Клюев только-только входит в литературу, а нелепость и лживость отношений в тамошнем мире чувствует сразу — по реакции на блоковский доклад. «Скажу я, что Ваши стихи красивы, — „господа“ публицисты догадаются: „Верно, Блок дал на сороковку“»… А ведь посмотришь то же «Золотое Руно» — и увидишь, как наряду с блоковскими статьями и клюевскими стихами там поминают «последнюю вспышку польской независимости», естественно, «жестоко погашенную», при описании польской старины в Румянцевском музее; прочитаешь первую песнь поэмы «Херувим» Станислава Пшибышевского под названием «Стезёю Каина», где сам Каин восклицает: «Ты изгнал нас из рая, а я создал рай новый, ещё более мощный, объемлющий небо и землю!»; «насладишься» рассуждениями Константина Бальмонта о «чувстве расы в творчестве» и о «нашем литературном сегодня»: там Вячеслав Иванов — «словесник-дистиллятор… так-таки чувствуешь аптеку, и очень доброкачественные трубочки и пузырьки, наполненные смесями разных эссенций», но где «до луга и леса довольно далеко», а Блок «неясен, как падающий снег, и как падающий снег творит мечту. Приведёт ли куда, не знаю, хорошо, что порою уводит её…» Всё — от ума, а не от сердца, не от души. Всё — игра, а не жизнь. Даже остро подмеченное Георгием Чулковым сходство Блока «Снежной маски» и героя «Снежной королевы» Андерсена — всё словно напоминает складывание из льдинок красивого узора… Нет, он, Клюев, чувствует Блока иначе.
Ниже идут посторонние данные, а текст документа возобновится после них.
(* ===== verification/ReaderProps.v ===== *)
(** * ReaderProps: the properties of [read] and [write]

    What is written reads back, and reading any port returns, makes progress and
    interns its symbols.  Then the values and texts on which they part. *)

From S2P Require Export ReadWriteSpec.
Local Open Scope Z_scope.

(** Reading the whole port: a read each time something is left. *)
Fixpoint read_all (times : nat) (st : reader) : option (list value * reader) :=
  match times with
  | O => Some ([], st)
  | S n =>
      if bool_decide (input st = []) then Some ([], st)
      else
        match eshkol_read_sexpr st with
        | Some (v, st) => match read_all n st with Some (vs, st) => Some (v :: vs, st) | None => None end
        | None => None
        end
  end.

(** A port at its start, before any symbol is interned. *)
Definition port (text : bytes) : reader := Reader text 1000 ∅.

Lemma port_ok text : table_ok (port text).
Proof. split; cbn [port symbols]; intros *; by rewrite lookup_empty. Qed.

(** ** Properties *)


(** A list with a vector, a string, a character, a rational and a barred symbol. *)
Definition sample : value :=
  Cons false 1 (Sym 2 "list->vec") (Cons true 3 (Vec 4 [Int64 (-7); Double (S754_finite true 6755399441055744 (-52)); vnull])
    (Cons false 5 (Str false 6 "a\b") (Cons false 7 (Imm ESHKOL_VALUE_CHAR 955) (Rat 8 (rational_alloc_small (-3) 4))))).

Lemma sample_canonical : canonical (rational_alloc_small (-3) 4).
Proof. by split; [|vm_compute|intros _; split_and!; unfold is_i64; simpl; lia || done|]. Qed.

Lemma sample_writable : writable 0 0 sample.
Proof.
  assert (Hc := sample_canonical). unfold sample. unfold writable, atom_ok. repeat (split || done || lia).
  right. by split_and!.
Qed.

Definition quiet : engine := Engine [] 0 [] 0 100 ∅.
Definition sample_text : bytes := eshkol_write_value quiet (λ _, -1) (λ _ _, []) sample.


(** C28: [read] returns on every input, well formed or not: what it leaves is a
    suffix of the input, shorter unless nothing was left, when it gives the
    end-of-file object, so a caller that reads until the port is empty stops after
    at most as many reads as there were bytes; and the symbols of the result are
    the interning table's, in which an address belongs to one name. *)
Theorem reader_drains_port st : table_ok st →
  (∃ v st', eshkol_read_sexpr st = Some (v, st') ∧ input st' `suffix_of` input st
    ∧ ((length (input st') < length (input st))%nat ∨ input st = [] ∧ v = make_eof_tagged)
    ∧ interned (symbols st') v ∧ symbols st ⊆ symbols st' ∧ table_ok st')
  ∧ ∃ vs st', read_all (length (input st)) st = Some (vs, st') ∧ input st' = []
    ∧ (length vs <= length (input st))%nat ∧ Forall (interned (symbols st')) vs ∧ symbols st ⊆ symbols st' ∧ table_ok st'.
Proof.
  intros Hok. split.
  - destruct (read_sexpr_total st) as (v & st' & E & [_ Hsub Ht] & [Hs Hi] & Hl). exists v, st'. by split_and!; [| | | | |apply Ht].
  - remember (length (input st)) as n eqn:En. assert (length (input st) <= n)%nat as Hn by lia. clear En.
    revert st Hok Hn. induction n as [|n IH]; intros st Hok Hn.
    { exists [], st. destruct (input st) eqn:E; [|simpl in Hn; lia]. by split_and!; [| |simpl; lia| | |]. }
    cbn [read_all]. case_bool_decide as He; [exists [], st; by split_and!; [| |simpl; lia| | |]|].
    destruct (read_sexpr_total st) as (v & st1 & E & [_ Hsub Ht] & [Hs Hi] & Hl). rewrite E.
    destruct Hl as [Hl|[? _]]; [|done].
    destruct (IH st1 (Ht Hok) ltac:(lia)) as (vs & st2 & E2 & Hin & Hlen & Hall & Hsub2 & Hok2). rewrite E2.
    exists (v :: vs), st2. split_and!; [done|done|simpl; lia| |by etransitivity|done]. constructor; [|done].
    by eapply interned_mono.
Qed.

Lemma reader_drains_port_witness :
  ∃ vs st', read_all 14 (port (lit "(a . #t) b ) |")) = Some (vs, st') ∧ input st' = [] ∧ Forall (interned (symbols st')) vs.
Proof.
  destruct (reader_drains_port (port (lit "(a . #t) b ) |")) (port_ok _)) as [_ (vs & st' & E & Hin & _ & Hall & _)].
  exists vs, st'. split_and!; [exact E|exact Hin|exact Hall].
Defined.

(** ** Where they part *)

Definition datum (text : bytes) : option value := option_map (λ r, unaddressed r.1) (eshkol_read_sexpr (port text)).
Definition rewritten (v : value) : option value := datum (eshkol_write_value quiet (λ _, -1) (λ _ _, []) v).

(** Symbols whose bare spelling [strtod] takes for a number. *)
Lemma float_words_not_barred :
  rewritten (Sym 1 "nan") = Some (Double S754_nan) ∧ rewritten (Sym 1 "infinity") = Some (Double (S754_infinity false)).
Proof. split; vm_compute; reflexivity. Qed.

(** The infinities and the NaN print as symbols of the reader. *)
Lemma infinities_read_as_symbols : rewritten (Double (S754_infinity false)) = Some (Sym 0 "+inf.0").
Proof. vm_compute. reflexivity. Qed.

(** An integer beyond [int64] is read as the nearest bound. *)
Lemma large_integers_clamped :
  rewritten (Big 1 (Bignum 0 [0; 1])) = Some (Int64 (2 ^ 63 - 1)) ∧ rewritten (Double (of_int (2 ^ 70))) = Some (Int64 (2 ^ 63 - 1)).
Proof. split; vm_compute; reflexivity. Qed.

(** A tail of more than one datum loses the first byte of the second. *)
Lemma tail_loses_a_byte :
  ∃ v st', eshkol_read_sexpr (port (lit "(a . b cd)")) = Some (v, st') ∧ input st' = lit "d)".
Proof. eexists _, _. split; [vm_compute; reflexivity|reflexivity]. Qed.

(** A name or a tab, or a carriage return, after it: the name is not recognised. *)
Lemma char_name_ends_at_blank_only :
  datum (lit "#\space" ++ [C_TAB]) = Some (Imm ESHKOL_VALUE_CHAR 115) ∧ datum (lit "#\space ") = Some (Imm ESHKOL_VALUE_CHAR C_SPACE).
Proof. split; vm_compute; reflexivity. Qed.

(** A backslash before two blanks that no newline follows. *)
Lemma escaped_blanks_lost : datum ([C_DQUOTE] ++ lit "\  b" ++ [C_DQUOTE]) = Some (Str false 0 " b").
Proof. vm_compute. reflexivity. Qed.

(** Beyond 100 levels the writer prints an ellipsis, which reads as a symbol. *)
Lemma deep_lists_cut : rewritten (Nat.iter 102 (λ v, Cons false 1 v vnull) vnull) ≠ Some (unaddressed (Nat.iter 102 (λ v, Cons false 1 v vnull) vnull)).
Proof. vm_compute. discriminate. Qed.

(** The sentinel of the depth limit is the end-of-file object, inside a list the tail. *)
Lemma unterminated_list_accepted : datum (lit "(a b") = Some (Cons false 0 (Sym 0 "a") (Cons false 0 (Sym 0 "b") make_eof_tagged)).
Proof. vm_compute. reflexivity. Qed.

(** An unterminated string literal is a string. *)
Lemma unterminated_string_accepted : datum (C_DQUOTE :: lit "abc") = Some (Str false 0 "abc").
Proof. vm_compute. reflexivity. Qed.
(** The owner of a work-stealing deque is wait-free and memory-safe: at every
    reachable moment its call ends within seven steps of its own, whatever the
    thieves have done, and the only step that can read a deleted array is a
    thief's, of an array the deque no longer uses. *)
Theorem deque_owner_wait_free n acts s evs : 0 <= n → run (new_deque n) acts = Some (s, evs) →
  (∃ j s' evs', (j <= 7)%nat ∧ run s (replicate j OwnerStep) = Some (s', evs') ∧ owner s' = OwnerIdle)
  ∧ ∀ act, exec s act = Some UseAfterFree →
      ∃ tid t id, act = ThiefStep tid ∧ thieves s !! tid = Some (StealGet t id) ∧ id ≠ array_ s ∧ arrays s !! id = None.
Proof.
  intros Hn Hr. destruct (run_kept acts _ _ s evs (new_deque_inv n Hn) Hr) as (a & Hi & _). split.
  - apply (owner_runs 7 s a Hi). destruct (owner s); cbn; lia.
  - intros act E. destruct act as [x| | |tid|tid|slot|slot| |]; cbn [exec] in E; try done.
    + unfold push_begin in E. by destruct (owner s).
    + unfold pop_begin in E. by destruct (owner s).
    + destruct (owner s) eqn:Eo; [unfold push_step, pop_step in E; by rewrite Eo in E| ..];
        (destruct (owner_never_stuck s a Hi) as (s1 & evs1 & E1); [by rewrite Eo|]; unfold exec in E1; congruence).
    + unfold steal_begin in E. by destruct (thieves s !! tid).
    + unfold steal_step, with_array in E. destruct (thieves s !! tid) as [p|] eqn:Ep; [|done].
      destruct p as [|t|t|t id|t item]; try done; [|by case_match].
      destruct (arrays s !! id) eqn:Ea; [done|]. exists tid, t, id. split_and!; try done.
      intros ->. rewrite (inv_array s a Hi) in Ea. done.
    + by destruct (owner s).
Qed.


(** ** The epochs do not protect a thief

    An array carries the epoch of its creation, not of its retirement: an old
    array that is replaced is deleted at the next reclamation, while a thief that
    has announced the current epoch reads it. *)
Definition unsafe : list action :=
  [Advance; Advance; Advance; Push 5] ++ replicate 5 OwnerStep ++ [Enter 0; Steal 0; ThiefStep 0; ThiefStep 0; ThiefStep 0; Advance; Push 6]
  ++ replicate 7 OwnerStep ++ [Reclaim].

Lemma epoch_unsafe : ∃ s evs, run (new_deque 1) unsafe = Some (s, evs)
  ∧ thread_epochs_ (epoch_mgr_ s) !! 0%nat = Some 3 ∧ thieves s !! 0%nat = Some (StealGet 0 1)
  ∧ exec s (ThiefStep 0) = Some UseAfterFree.
Proof.
  destruct (run (new_deque 1) unsafe) as [[s evs]|] eqn:E; [|vm_compute in E; discriminate].
  exists s, evs. split; [reflexivity|]. vm_compute in E. injection E as <- _. by vm_compute.
Qed.

(** A worker between two critical sections looks unregistered: another gets its slot. *)
Lemma slot_shared : let '(slot1, m) := registerThread new_epoch_manager in
  let m := exitCritical (enterCritical m slot1) slot1 in (registerThread m).1 = slot1.
Proof. by vm_compute. Qed.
«…„Земля в снегу“ — символ голубиной чистоты и Духа высоты, но старый грех, караморная мусорность жизни, уродливой изначала, изъязвили целомудренный белый покров бурыми, как сукровица, проталинами „культурной“ страсти, за которой, несмотря на пышный художественный альков, настойчиво маячит мёртвый провалившийся рот. Смертная ложь нашего интеллигента это, как мне кажется, не присущее ему по Духу вавилонское отношение к женщине. Многие стихи из Вашей книги похабны по существу, хотя наружно и прекрасны — сладкий яд в золотой, тонкой чеканки чаше, но кто вкусит от неё? Питьё усохнет, золотой потир треснет, выветрится и станет прахом. Смело кричу Вам: не наполняйте чашу Духа своего трупным ядом самоуслаждения собственным я — я!»
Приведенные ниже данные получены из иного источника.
Lemma control_destroy_begin p p' : control p → joined p = false → destroy_begin p = Some p' → control p'.
Proof.
  intros [H1 H2 H3 H4 H5 H6 H7 H8 H9 H10] Hj. unfold destroy_begin. destruct (lock_free p) eqn:El; [|done]. intros [= <-].
  pose proof (lock_free_count p El) as Hl. unfold pause_cv_notify_all, queue_cv_notify_all. cbn [workers set_workers set_flags]. rewrite map_map.
  set (h := λ pc, wake_pause (wake_queue pc)).
  assert (Hlk : ∀ w pc, map h (workers p) !! w = Some pc → ∃ pc1, workers p !! w = Some pc1 ∧ pc = h pc1).
  { intros w pc. rewrite list_lookup_fmap. destruct (workers p !! w) as [pc1|]; [|done]. intros [= <-]. by exists pc1. }
  split; cbn [deques use_work_stealing workers set_workers set_flags legacy_queue max_queue_size peak_queue_depth stop submissions joined discarded]; try done.
  - rewrite H1. unfold num_threads. cbn. by rewrite length_map.
  - rewrite lsum_map, (lsum_ext _ lock_count); [lia|]. by intros [].
  - intros w pc (pc1 & Hpc & ->)%Hlk. specialize (H5 w pc1 Hpc). by destruct pc1.
  - intros _ w pc (pc1 & Hpc & ->)%Hlk. destruct pc1; try done. exfalso.
    pose proof (lsum_elem lock_count _ _ (list_elem_of_lookup_2 _ _ _ Hpc)) as Hle. cbn in Hle. lia.
  - intros c s w Hs Hf. destruct (H8 c s w Hs Hf) as [t Ht]. exists t. by rewrite list_lookup_fmap, Ht.
  - by rewrite Hj.
Qed.

Lemma control_destroy_end p p' : control p → destroy_end p = Some (Next p') → control p'.
Proof.
  intros [H1 H2 H3 H4 H5 H6 H7 H8 H9 H10]. unfold destroy_end. destruct (stop p && forallb is_exited (workers p)) eqn:E; [|done].
  apply andb_true_iff in E as [Es Ee]. fold (left_over p). destruct (discard_all _ _) as [p1|] eqn:Ed; [|done]. intros [= <-].
  apply discard_all_fields in Ed as [f ->]. split; cbn; try done.
  - by rewrite length_map.
  - intros Hm. lia.
  - pose proof (Zle_0_nat (length (legacy_queue p))). lia.
  - intros _. split_and!; [done| |done]. clear. induction (deques p) as [|d ds IH]; [done|exact IH].
Qed.

(** ** Every reachable state *)

Record pool_inv (call : Z → Z → option Z) (p : pool) : Prop := {
  inv_accounts : accounts p;
  inv_results : results call p;
  inv_control : control p
}.

Lemma create_inv call stealing n cap : pool_inv call (thread_pool_create stealing n cap).
Proof.
  assert (Hl : ∀ f : worker → nat, f LoopTop = 0%nat → lsum f (replicate n LoopTop) = 0%nat) by (intros; by apply lsum_replicate).
  assert (Hd : ∀ f : list task → nat, f [] = 0%nat → lsum f (deques (thread_pool_create stealing n cap)) = 0%nat).
  { intros f Hf. cbn. destruct stealing; [by apply lsum_replicate|done]. }
  assert (Hw : ∀ g, weight g (thread_pool_create stealing n cap) = 0%nat).
  { intros g. unfold weight, entered_weight, inside_weight, waiting_weight. rewrite Hd by done. cbn. rewrite msum_empty, Hl by done. done. }
  assert (Hrep : ∀ w pc, replicate n LoopTop !! w = Some pc → pc = LoopTop) by (by intros w pc [-> _]%lookup_replicate_1).
  split; split; try done.
  - intros i. rewrite Hw. cbn. by rewrite bool_decide_eq_false_2 by lia.
  - intros g. cbn. by rewrite Hl.
  - cbn. by rewrite Hl.
  - cbn. by rewrite Hl.
  - cbn [tasks_submitted submissions thread_pool_create]. rewrite msum_empty. pose proof (Hw (λ _, 1%nat)) as H. unfold weight in H. lia.
  - intros i. unfold pending_weight. specialize (Hw (wants i)). unfold weight, entered_weight in Hw. cbn [futures thread_pool_create].
    rewrite lookup_empty, lsum_nil. cbn [is_open]. lia.
  - intros w pc ->%Hrep. done.
  - cbn. destruct stealing; [|done]. unfold num_threads. cbn. by rewrite !length_replicate.
  - cbn. rewrite Hl by done. lia.
  - cbn. lia.
  - intros w pc ->%Hrep. done.
  - intros w E%Hrep. done.
Qed.

Section reachable.
Context (call : Z → Z → option Z).

(** No use of a deleted pool or future, and the invariant. *)
Lemma pool_exec_inv p a r : pool_inv call p → client_ok p a = true → pool_exec call p a = Some r →
  match r with Next p' => pool_inv call p' | Freed => joined p = true ∧ ∀ f, a ≠ Release f end.
Proof.
  intros [Ha Hr Hc] Hok. unfold pool_exec. assert (Hcase : (∃ f, a = Release f) ∨ ∀ f, a ≠ Release f).
  { destruct a; try (by right). left. by eexists. }
  destruct Hcase as [[f ->]|Hnr].
  { intros [= <-]. destruct (future_release p f) as [p'|] eqn:Ef.
    - split; [|by eapply results_release|]; unfold future_release in Ef; destruct (futures p !! f); [|done| |done];
        injection Ef as <-; [by apply accounts_set_futures|by destruct Hc].
    - cbn [client_ok] in Hok. unfold future_is_ready, future_release in *. by destruct (futures p !! f). }
  destruct (joined p) eqn:Hj.
  { destruct a; try (intros [= <-]; done). by destruct (Hnr f). }
  destruct a as [c from fn arg b|c wake|c|w victim lost|w| | | | |f]; [..|by destruct (Hnr f)].
  - intros (p' & E & ->)%next_inv. split; [by eapply accounts_submit|by eapply results_submit|by eapply control_submit].
  - intros (p' & E & ->)%next_inv. split; [by eapply accounts_submit_push|by eapply results_submit_push|by eapply control_submit_push].
  - intros (p' & E & ->)%next_inv. split; [by eapply accounts_submit_count|by eapply results_submit_count|by eapply control_submit_count].
  - intros E. destruct r as [p'|]; [split; apply worker_step_move in E as (pc & Hw & Hcall & Hm);
      [by eapply accounts_worker_move|by eapply results_worker_move|by eapply control_worker_move]|].
    exfalso. by eapply worker_step_safe.
  - intros (p' & E & ->)%next_inv. apply (spurious_wakeup_move call) in E as (pc & Hw & Hn & Hm).
    assert (calling p w = false) as Hcall.
    { destruct (calling p w) eqn:Ec; [|done]. destruct (calling_running p w Hc Ec) as [t Ht]. rewrite Hw in Ht. injection Ht as ->. by destruct (Hn t). }
    split; [by eapply accounts_worker_move|by eapply results_worker_move|by eapply control_worker_move].
  - intros [= <-]. split; [by apply accounts_set_flags|by destruct Hr|by destruct Hc].
  - intros [= <-]. split; [|apply results_map_workers; [by destruct Hr|intros []; by split; [|left + right]]|by apply control_resume].
    apply accounts_map_workers; [by apply accounts_set_flags|by intros []].
  - intros (p' & E & ->)%next_inv. pose proof E as E'. unfold destroy_begin in E'. destruct (lock_free p); [|done]. injection E' as <-.
    split; [| |by eapply control_destroy_begin].
    + apply accounts_map_workers; [|by intros []]. apply accounts_map_workers; [by apply accounts_set_flags|by intros []].
    + apply results_map_workers; [|intros []; by split; [|left + right]].
      apply results_map_workers; [by destruct Hr|intros []; by split; [|left + right]].
  - intros E. assert (Hd : use_work_stealing p = false → deques p = []).
    { intros Em. pose proof (ctl_deques p Hc) as Hl. rewrite Em in Hl. by apply nil_length_inv. }
    pose proof E as E'. unfold destroy_end in E'. destruct (stop p && forallb is_exited (workers p)) eqn:Ese; [|done]. clear E'.
    apply andb_true_iff in Ese as [Es Ee]. destruct (results_destroy_end call p Hr Hd Es Ee) as (p' & E2 & Hr').
    rewrite E in E2. injection E2 as ->. split; [by eapply accounts_destroy_end|done|by eapply control_destroy_end].
Qed.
И Блок, для которого жизненно важен диалог с Клюевым в этот период, Блок, знающий цену любому печатному или устному уничижающему слову, принимает, как должное, и этот упрёк Клюева, и следующий, ещё более болезненный: «Отдел „Вольные мысли“ — мысли барина-дачника, гуляющего, пьющего, стреляющего за девчонками „для разнообразия“ и вообще „отдыхающего“ на лоне природы. Никому это не нужно, кроме Чулкова, коему посвящены эти „Мысли“».
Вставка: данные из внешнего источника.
(* ===== verification/Objects.v ===== *)
(** * Objects: objects in memory, arenas and regions
    (inc/eshkol/eshkol.h, lib/core/arena_memory.h)

    Memory is a map from addresses to blocks; a block is the words of one object,
    with its header, or of one buffer without a header, and belongs to an arena.
    An address inside a block is not an address of the map.  A word keeps its kind:
    a tagged value, a pointer, an arena or a number of some width. *)

From stdpp Require Export gmap.
From S2P Require Export Prelude.
Local Open Scope Z_scope.

(** ** Tags (eshkol_value_type_t, heap_subtype_t, callable_subtype_t) *)

Definition ESHKOL_VALUE_INT64 : Z := 1.
Definition ESHKOL_VALUE_DUAL_NUMBER : Z := 6.
Definition ESHKOL_VALUE_COMPLEX : Z := 7.
Definition ESHKOL_VALUE_HEAP_PTR : Z := 8.
Definition ESHKOL_VALUE_CALLABLE : Z := 9.
Definition ESHKOL_VALUE_HANDLE : Z := 16.
Definition ESHKOL_VALUE_EVENT : Z := 19.
Definition ESHKOL_PORT_ANY_FLAG : Z := 80.

(** [ESHKOL_IS_ANY_HEAP_TYPE], [ESHKOL_IS_ANY_CALLABLE_TYPE], with the deprecated tags. *)
Definition ESHKOL_IS_ANY_HEAP_TYPE (type : Z) : bool := (type =? ESHKOL_VALUE_HEAP_PTR) || ((32 <=? type) && (type <=? 37)).
Definition ESHKOL_IS_ANY_CALLABLE_TYPE (type : Z) : bool := (type =? ESHKOL_VALUE_CALLABLE) || ((38 <=? type) && (type <=? 40)).
Definition ESHKOL_IS_ANY_PTR_TYPE (type : Z) : bool := ESHKOL_IS_ANY_HEAP_TYPE type || ESHKOL_IS_ANY_CALLABLE_TYPE type.

Definition HEAP_SUBTYPE_STRING : Z := 1.
Definition HEAP_SUBTYPE_BYTEVECTOR : Z := 8.
Definition HEAP_SUBTYPE_SYMBOL : Z := 10.
Definition HEAP_SUBTYPE_BIGNUM : Z := 11.
Definition HEAP_SUBTYPE_PRNG : Z := 20.
Definition HEAP_SUBTYPE_DNC : Z := 21.
Definition HEAP_SUBTYPE_SDNC : Z := 22.
Definition HEAP_SUBTYPE_PARAMETER : Z := 24.
Definition HEAP_SUBTYPE_I128 : Z := 25.
Definition CALLABLE_SUBTYPE_AD_NODE : Z := 2.

(** ** Memory *)

Inductive word :=
| Tag (type flags data : Z)
| Ptr (p : Z)
| Home (arena : Z)
| Num (width n : Z).

#[export] Instance word_eq_dec : EqDecision word.
Proof. solve_decision. Defined.

(** [header] is the subtype and the size in bytes of an object, [None] for a raw buffer. *)
Record block := Block { header : option (Z * Z); arena_of : Z; words : list word }.

Abbreviation heap := (gmap Z block).

Definition width (w : word) : Z := match w with Tag _ _ _ => 16 | Ptr _ | Home _ => 8 | Num k _ => k end.
Definition bytes (l : list word) : Z := foldr (λ w n, width w + n) 0 l.

(** The words of the first [size] bytes; [None] where [size] cuts a word or passes the end. *)
Fixpoint prefix (size : Z) (l : list word) : option (list word) :=
  if size =? 0 then Some []
  else
    match l with
    | [] => None
    | w :: l => if width w <=? size then (match prefix (size - width w) l with Some l => Some (w :: l) | None => None end) else None
    end.

(** ** Regions *)

(** The size in bytes is [fw_size]; [fw_object] tells an object from a raw buffer. *)
Record fwd_entry := EvacForward { fw_data : Z; fw_size : Z; fw_object : bool }.
Abbreviation fwd_map_t := (gmap Z fwd_entry).

Record region := Region {
  r_id : Z;
  r_arena : Z;
  escape_base : Z;
  fwd_map : fwd_map_t;
  fwd_target : Z;
  escape_count : Z;
  entry_saved_arena : option Z;
  pinned : bool;
  handle_owned : bool
}.

(** The index of the innermost region with arena [a], -1 when there is none; the
    stack lists the outermost region first. *)
Fixpoint arena_index (stack : list region) (i a : Z) : Z :=
  match stack with
  | [] => -1
  | r :: stack => let j := arena_index stack (i + 1) a in if 0 <=? j then j else if r_arena r =? a then i else -1
  end.

Definition region_index_owning (h : heap) (stack : list region) (p : Z) : Z :=
  match h !! p with Some b => arena_index stack 0 (arena_of b) | None => -1 end.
Блок ценит «Вольные мысли» едва ли не больше всего из написанного им за последний год. И тем не менее принимает клюевский упрёк, не упрёк даже, а скорее наставничество, и делится в письмах с матерью: «Всего важнее для меня — то, что Клюев написал мне длинное письмо о „Земле в снегу“, где упрекает меня в интеллигентской порнографии (не за всю книгу, конечно, но, например, за „Вольные мысли“). И я поверил ему в том, что даже я, ненавистник порнографии, подпал под её влияние, будучи интеллигентом. Может быть, это и хорошо даже, но ещё лучше, что указывает мне на это именно Клюев. Другому бы я не поверил так, как ему. Письмо его вообще опять настолько важно, что я, кажется, опять опубликую его».